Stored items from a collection

(** X17.  A save that returns [false] is not counted as an error: the
    entry is counted as processed only, so that it ends among the skipped
    items of the summary. *)
Theorem failed_save_is_not_an_error (nu : Namespace) (newsFolder : jsstring) (feed : Feed)
        (entry : Entry) (s : RunState) (cls : Classification) (w1 w2 w4 : World)
        (body final : jsstring) (flag : bool) (s3 : RunState) :
  validTitle entry = true ->
  classifyNewsByTitle nu (title entry) (world s) = (Ok cls, w1) ->
  shouldSave cls = true ->
  extractNewsContent nu entry feed w1 = (Ok body, w2) ->
  finalContentOf nu body (counted s w2) = (Ok (final, flag), s3) ->
  minContentLength CONTENT_CONFIG <= length final ->
  saveNewsToDrive nu (Some newsFolder) (title entry)
                  (Storage.formatNewsContent (name feed) (category cls) (title entry)
                                             final flag)
                  (world s3) = (Ok false, w4) ->
  processEntry nu newsFolder feed entry s
  = (Ok tt, mkRun w4 (totalProcessed s3) (totalSaved s3) (totalErrors s3))
  /\ totalProcessed s3 = S (totalProcessed s)
  /\ totalSaved s3 = totalSaved s
  /\ totalErrors s3 = totalErrors s.
Proof.
  intros Hvalid Hcls Hkeep Hbody Hfinal Hlen Hsave.
  assert (Hc : totalProcessed s3 = S (totalProcessed s)
               /\ totalSaved s3 = totalSaved s /\ totalErrors s3 = totalErrors s).
  { unfold finalContentOf in Hfinal.
    destruct (maxContentLength CONTENT_CONFIG <? length body).
    - unfold bind, liftW, ret, counted in Hfinal. cbn [world] in Hfinal.
      destruct (summarizeContent nu body w2) as [[x|e] w3]; [|discriminate].
      injection Hfinal as _ _ <-. cbn. auto.
    - unfold ret, counted in Hfinal. injection Hfinal as _ _ <-. cbn. auto. }
  split; [|exact Hc].
  rewrite processEntry_run, Hvalid. unfold entryBody.
  unfold bind at 1. unfold liftW at 1. unfold entered. cbn [world].
  rewrite Hcls, Hkeep.
  unfold bind at 1. unfold liftW at 1. cbn [world]. rewrite Hbody.
  cbn [totalProcessed totalSaved totalErrors].
  unfold bind at 1. fold (counted s w2). rewrite Hfinal.
  apply Nat.ltb_ge in Hlen. rewrite Hlen.
  unfold persist. unfold bind, liftW. rewrite Hsave. reflexivity.
Qed.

Task instructions: Using the data above, repeat exactly the lines that begin at the line with "s3 = totalErrors s." and end at the line with "rewrite Hcls, Hkeep.", both ends included.

Finished task:
  /\ totalErrors s3 = totalErrors s.
Proof.
  intros Hvalid Hcls Hkeep Hbody Hfinal Hlen Hsave.
  assert (Hc : totalProcessed s3 = S (totalProcessed s)
               /\ totalSaved s3 = totalSaved s /\ totalErrors s3 = totalErrors s).
  { unfold finalContentOf in Hfinal.
    destruct (maxContentLength CONTENT_CONFIG <? length body).
    - unfold bind, liftW, ret, counted in Hfinal. cbn [world] in Hfinal.
      destruct (summarizeContent nu body w2) as [[x|e] w3]; [|discriminate].
      injection Hfinal as _ _ <-. cbn. auto.
    - unfold ret, counted in Hfinal. injection Hfinal as _ _ <-. cbn. auto. }
  split; [|exact Hc].
  rewrite processEntry_run, Hvalid. unfold entryBody.
  unfold bind at 1. unfold liftW at 1. unfold entered. cbn [world].
  rewrite Hcls, Hkeep.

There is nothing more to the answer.